Scholars Gather to Wrap Center-Wide Mesocosm Experiment
By Nick Geitner
For two weeks in October, Duke hosted students, postdocs, faculty, and technicians from all across CEINT in a massive undertaking to wrap the center-wide mesocosm experiment. Located in the Duke Forest, the experiment consisted of 24 wetland mesocosms, each its own miniature ecosystem complete with terrestrial, wetland, and aquatic plants, native invertebrates and microbes, and a school of fish. Each mesocosm received weekly, chronic doses of one of four different nanoparticles for 9 months and was maintained at either natural or elevated nutrient levels. The ultimate goal of the experiment is to determine both local and ecosystem-wide effects of nanoparticles while also tracing where they end up in the environment. The number and variety of experimental endpoints for this project requires effort and input from a majority of CEINT-member labs, representing a wide array of disciplines. In total, the project harnesses the power of 11 labs and 10 graduate students and postdocs. Applying a variety of different nanoparticle treatments in this slow, chronic fashion allows researchers to simulate real-world exposures and illuminate any potential differences between classes of nanomaterials.

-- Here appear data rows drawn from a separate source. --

(* ===== verification/TpccReadOnly.v ===== *)
(** * TpccReadOnly: OrderStatus and StockLevel

    The two profiles that only read: they commit the database they found, and
    what they read is there.  Includes the rows of a key range and what the
    consistency conditions say of the order lines in it. *)
From S2P Require Import Prelude Random TpccRecords TpccKeys TpccTx TpccProfiles TpccContract TpccConsistency.

(** ** Key ranges *)

Lemma sorted_lt_unique (l : list Z) : StronglySorted Z.lt l -> NoDup l.
Proof.
  induction 1 as [|x l _ IH Hx]; constructor; [|done]. intros Hin. rewrite Forall_forall in Hx. specialize (Hx x Hin). lia.
Qed.
Fixpoint insert_row {A} (p : Z * A) (l : list (Z * A)) : list (Z * A) :=
  match l with [] => [p] | q :: l' => if p.1 <? q.1 then p :: q :: l' else q :: insert_row p l' end.
Lemma elem_of_insert_row {A} (p x : Z * A) l : x ∈ insert_row p l <-> x = p \/ x ∈ l.
Proof.
  induction l as [|q l IH]; simpl; [set_solver|]. destruct (p.1 <? q.1); [set_solver|]. rewrite !elem_of_cons, IH. tauto.
Qed.
Lemma insert_row_sorted {A} (p : Z * A) l : p.1 ∉ l.*1 -> StronglySorted Z.lt l.*1 -> StronglySorted Z.lt (insert_row p l).*1.
Proof.
  induction l as [|q l IH]; simpl; intros Hp Hs; [by repeat constructor|].
  apply not_elem_of_cons in Hp as [Hne Hp]. inversion Hs as [|? ? Hs' Hq]; subst. destruct (Z.ltb_spec p.1 q.1).
  - simpl. constructor; [done|]. constructor; [done|]. eapply Forall_impl; [exact Hq|]. simpl. lia.
  - simpl. constructor; [by apply IH|]. apply Forall_forall. intros x (y & -> & Hy)%list_elem_of_fmap.
    apply elem_of_insert_row in Hy as [->|Hy]; [lia|]. rewrite Forall_forall in Hq. apply Hq. by apply list_elem_of_fmap_2.
Qed.
(** Every range of a finite map has its rows. *)
Lemma ranged_exists {A} low up (m : gmap Z A) : exists kvs, ranged low up m kvs.
Proof.
  unfold ranged. induction m as [|k a m Hk (kvs & Hs & Hin)] using map_ind.
  { exists []. split; [constructor|]. intros k a. rewrite lookup_empty. set_solver. }
  destruct (decide (low <= k < up)) as [Hr|Hr].
  - exists (insert_row (k, a) kvs). split.
    + apply insert_row_sorted; [|done]. intros ((k' & a') & E & Hx)%list_elem_of_fmap. apply Hin in Hx as [Hx _]. simpl in E. congruence.
    + intros k' a'. rewrite elem_of_insert_row, Hin, lookup_insert_Some. split.
      * intros [[= -> ->]|[Hx ?]]; [by split; [left|]|]. split; [|done]. right. split; [|done]. intros ->. congruence.
      * intros [[[<- <-]|[? ?]] ?]; [by left|by right].
  - exists kvs. split; [done|]. intros k' a'. rewrite Hin, lookup_insert_Some. split.
    + intros [Hx ?]. split; [|done]. right. split; [|done]. intros ->. done.
    + intros [[[<- <-]|[? ?]] ?]; [done|by split].
Qed.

Further details about the experimental design and goals may be found in an article featured on this website, Center-wide Mesocosm Experiment Has Begun.

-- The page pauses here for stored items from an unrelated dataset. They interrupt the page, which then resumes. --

(* ===== verification/TpccDelivery.v ===== *)
(** * TpccDelivery: Delivery transforms a consistent database as it should

    Delivery takes, in every district of a warehouse, the oldest order that is
    not delivered: its effect, district by district, that the effect keeps the
    database consistent, and the refinement. *)
From S2P Require Import Prelude Random TpccRecords TpccKeys TpccTx TpccProfiles TpccContract TpccConsistency TpccReadOnly.

Section Effect.
Import DeliveryTx.
Context `{FloatOps}.

Record delivery_input (n : Z) (inp : Input) : Prop := {
  di_w : 1 <= w_id inp <= n;
  di_carrier : 1 <= o_carrier_id inp <= 10 }.

(** The lines with a delivery date, and the amount of the order. *)
Definition delivered_lines (kvs kvs' : list (Z * OrderLine)) : Prop :=
  Forall2 (λ kv kv', kv'.1 = kv.1 /\ exists now, kv'.2 = deliver now kv.2) kvs kvs'.
Definition order_total (kvs : list (Z * OrderLine)) : double := foldl (λ t kv, d_add t (ol_amount kv.2)) (d_of_Z 0) kvs.
(** The new orders of a district. *)
Definition undelivered (w d : Z) (D : DB) (k : Z) (r : NewOrder) : Prop :=
  row D TNewOrder k = Some r /\ no_key w d 1 <= k /\ Z.shiftr k 32 = Z.shiftr (no_key w d 1) 32.
(** The profile takes the new order with the smallest key that is not below the
    district's own keys, and does not look at its district: so if a new order
    of a later district exists, the district must have one, too. *)
Definition next_is_own (w d : Z) (D : DB) : Prop :=
  forall k r, no_less_than (no_key w d 1) D k r -> exists k' r', undelivered w d D k' r'.
(** One district: nothing to deliver, or the oldest new order is delivered. *)
Definition district_effect (inp : Input) (d : Z) (D D' : DB) : Prop :=
  let w := w_id inp in
  (forall k r, ~ undelivered w d D k r) /\ D' = D \/
  exists k no o cr kvs kvs',
    undelivered w d D k no /\ (forall k' no', undelivered w d D k' no' -> k <= k') /\
    row D TOrder (o_key w d (no_o_id no)) = Some o /\
    ranged (ol_key w d (no_o_id no) 1) (ol_key w d (no_o_id no + 1) 1) (tab D TOrderLine : gmap Z OrderLine) kvs /\
    delivered_lines kvs kvs' /\
    row D TCustomer (c_key w d (o_c_id o)) = Some cr /\
    D' = upd TCustomer (c_key w d (o_c_id o)) (credit (order_total kvs) cr)
           (upds TOrderLine kvs' (upd TOrder (o_key w d (no_o_id no)) (set_carrier (o_carrier_id inp) o) (del TNewOrder k D))).
(** The districts in turn. *)
Fixpoint steps (R : Z -> DB -> DB -> Prop) (ds : list Z) (D D' : DB) : Prop :=
  match ds with [] => D' = D | d :: ds => exists D1, R d D D1 /\ steps R ds D1 D' end.
Definition delivery_effect (inp : Input) : DB -> DB -> Prop := steps (district_effect inp) (seqZ 1 10).

(** The oldest new order of a consistent district is number [lo]. *)
Lemma oldest_undelivered D w d dr lo k no : in_wd w d -> district_at D w d dr lo -> undelivered w d D k no ->
  (forall k' no', undelivered w d D k' no' -> k <= k') ->
  k = no_key w d lo /\ no = mkNewOrder w d lo /\ lo < d_next_o_id dr.
Proof.
  intros Hwd A (Hk & Hlow & Hpre) Hleast. apply no_key_decode in Hpre as (o & -> & Ho); [|done..].
  pose proof (da_next _ _ _ _ _ A) as [Hlo Hnx]. pose proof (da_neworder _ _ _ _ _ A o ltac:(lia)) as K. rewrite Hk in K.
  case_decide as Hr; [|done]. injection K as ->.
  assert (no_key w d o <= no_key w d lo) as Hle.
  { apply (Hleast _ (mkNewOrder w d lo)). split; [|split].
    - rewrite (da_neworder _ _ _ _ _ A) by lia. by rewrite decide_True by lia.
    - rewrite !no_key_value by lia || done. lia.
    - apply no_key_prefix; [done|lia]. }
  rewrite !no_key_value in Hle by lia || done. assert (o = lo) as -> by lia. split_and!; [done..|lia].
Qed.

(** What the engine finds is the oldest new order of the district. *)
Lemma next_undelivered D w d k no : next_is_own w d D -> no_less_than (no_key w d 1) D k no ->
  (forall k' no', no_less_than (no_key w d 1) D k' no' -> k <= k') ->
  undelivered w d D k no /\ forall k' no', undelivered w d D k' no' -> k <= k'.
Proof.
  intros Hown [Hk Hlow] Hleast. destruct (Hown k no) as (k' & r' & Hk' & Hlow' & Hpre); [by split|].
  assert (k <= k') as Hle by (by apply (Hleast k' r')). split.
  - split_and!; [done|done|]. rewrite !Z.shiftr_div_pow2 in * by lia.
    pose proof (Z.div_le_mono _ _ (2 ^ 32) ltac:(lia) Hlow). pose proof (Z.div_le_mono _ _ (2 ^ 32) ltac:(lia) Hle). lia.
  - intros k2 r2 (Hk2 & Hlow2 & _). by apply (Hleast k2 r2).
Qed.

(** A district's delivery does not touch the new orders of another one. *)
Lemma district_effect_next inp d d' D D' : in_wd (w_id inp) d -> in_wd (w_id inp) d' -> d ≠ d' ->
  district_effect inp d D D' -> next_is_own (w_id inp) d' D -> next_is_own (w_id inp) d' D'.
Proof.
  intros Hwd Hwd' Hne [[_ ->]|(k & no & o & cr & kvs & kvs' & Hk & _ & _ & _ & _ & _ & ->)] Hown; [done|].
  set (D1 := upd TCustomer _ _ _).
  assert (HN : forall x, row D1 TNewOrder x = if decide (k = x) then None else row D TNewOrder x).
  { intros x. unfold D1. rewrite row_upd_tab, row_upds_tab, row_upd_tab by done.
    case_decide as E; [subst; apply row_del|by rewrite row_del_key]. }
  intros x r [Hx Hlow]. rewrite HN in Hx. case_decide; [done|].
  destruct (Hown x r) as (k' & r' & Hk' & Hlow' & Hpre); [by split|]. exists k', r'. split; [|done].
  rewrite HN. case_decide as E; [|done]. exfalso. subst k'. destruct Hk as (_ & _ & Hpre0). rewrite Hpre in Hpre0.
  assert (Hp : forall x, in_wd (w_id inp) x -> Z.shiftr (no_key (w_id inp) x 1) 32 = w_id inp * 2 ^ 8 + x).
  { intros x0 Hx0. rewrite Z.shiftr_div_pow2, no_key_value by (lia || done). symmetry. apply (Z.div_unique _ _ _ 1); lia. }
  rewrite !Hp in Hpre0 by done. lia.
Qed.

(** *** The order lines of the effect *)
Lemma upds_delivered kvs kvs' D D1 : delivered_lines kvs kvs' -> (forall k, row D1 TOrderLine k = row D TOrderLine k) ->
  (forall k ol, (k, ol) ∈ kvs -> row D TOrderLine k = Some ol) ->
  forall k, related (λ a b, b = a \/ exists now, b = deliver now a) (row D TOrderLine k) (row (upds TOrderLine kvs' D1) TOrderLine k).
Proof.
  intros Hd HD Hin k. induction Hd as [|[k1 a] [k2 b] kvs kvs' [E (now & Eb)] Hd IH]; simpl in *; subst.
  - rewrite HD. destruct (row D TOrderLine k); [by left|done].
  - destruct (decide (k1 = k)) as [->|Hne].
    + rewrite row_upd, (Hin k a) by (by left). right. by exists now.
    + rewrite row_upd_key by done. apply IH. intros k' ol Hx. apply Hin. by right.
Qed.
End Effect.

(** *** The effect keeps the database consistent *)
Section Preservation.
Import DeliveryTx.
Context `{FloatOps}.
Context (n : Z) (inp : Input) (Hn : 1 <= n < 2 ^ 16) (Hin : delivery_input n inp) (d : Z) (Hd : 1 <= d <= 10).

(** Without the customer's credit: the order [o] of number [lo] is delivered. *)
Definition order_delivered (lo : Z) (o : Order) (kvs' : list (Z * OrderLine)) (D : DB) : DB :=
  upds TOrderLine kvs' (upd TOrder (o_key (w_id inp) d lo) (set_carrier (o_carrier_id inp) o) (del TNewOrder (no_key (w_id inp) d lo) D)).

Lemma delivery_in_wd : in_wd (w_id inp) d.
Proof. pose proof (di_w _ _ Hin). unfold in_wd. lia. Qed.
Lemma od_order lo o kvs' D k : row (order_delivered lo o kvs' D) TOrder k =
  if decide (o_key (w_id inp) d lo = k) then Some (set_carrier (o_carrier_id inp) o) else row D TOrder k.
Proof.
  unfold order_delivered. rewrite row_upds_tab by done. case_decide as E; [subst; apply (row_upd TOrder)|].
  by rewrite row_upd_key, row_del_tab.
Qed.
Lemma od_neworder lo o kvs' D k : row (order_delivered lo o kvs' D) TNewOrder k =
  if decide (no_key (w_id inp) d lo = k) then None else row D TNewOrder k.
Proof.
  unfold order_delivered. rewrite row_upds_tab, row_upd_tab by done. case_decide as E; [subst; apply row_del|]. by rewrite row_del_key.
Qed.
Lemma od_other T lo o kvs' D k : T ≠ TOrder -> T ≠ TNewOrder -> T ≠ TOrderLine -> row (order_delivered lo o kvs' D) T k = row D T k.
Proof. intros. unfold order_delivered. by rewrite row_upds_tab, row_upd_tab, row_del_tab. Qed.
Lemma od_line lo o kvs kvs' D k : delivered_lines kvs kvs' ->
  ranged (ol_key (w_id inp) d lo 1) (ol_key (w_id inp) d (lo + 1) 1) (tab D TOrderLine : gmap Z OrderLine) kvs ->
  related (λ a b, b = a \/ exists now, b = deliver now a) (row D TOrderLine k) (row (order_delivered lo o kvs' D) TOrderLine k).
Proof.
  intros Hk [_ Hr]. eapply upds_delivered; [exact Hk|intros; by rewrite row_upd_tab, row_del_tab|]. intros k' ol Hx. by apply Hr in Hx as [? _].
Qed.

Wrapping this phase of the project required taking thousands of different samples for ongoing examination across the Center. Water and sediment samples are being analyzed for differences in chemistry and nanoparticle concentration. Plants from each zone are subject to several measures including total biomass, growth and photosynthesis-respiration rates, stable isotopes, C/N/P ratio, and nanoparticle content. Both the enzyme activities and biodiversity of microbial communities present in the different compartments (water, sediments, plants) are being assessed as an important indicator of ecological impacts. The true nanoparticle uptake rates of fish, clams, snails and aquatic plants are being examined, as well as the nanoparticle content of native invertebrates present in the mesocosms, ranging from tiny insects to insect and fish eating spiders (mayflies, damselflies, dragonflies, spiders…). The latter will be a key indicator of how nanoparticles may move through natural food webs and assess the rate of transfer of nanoparticles from aquatic to terrestrial ecosystems.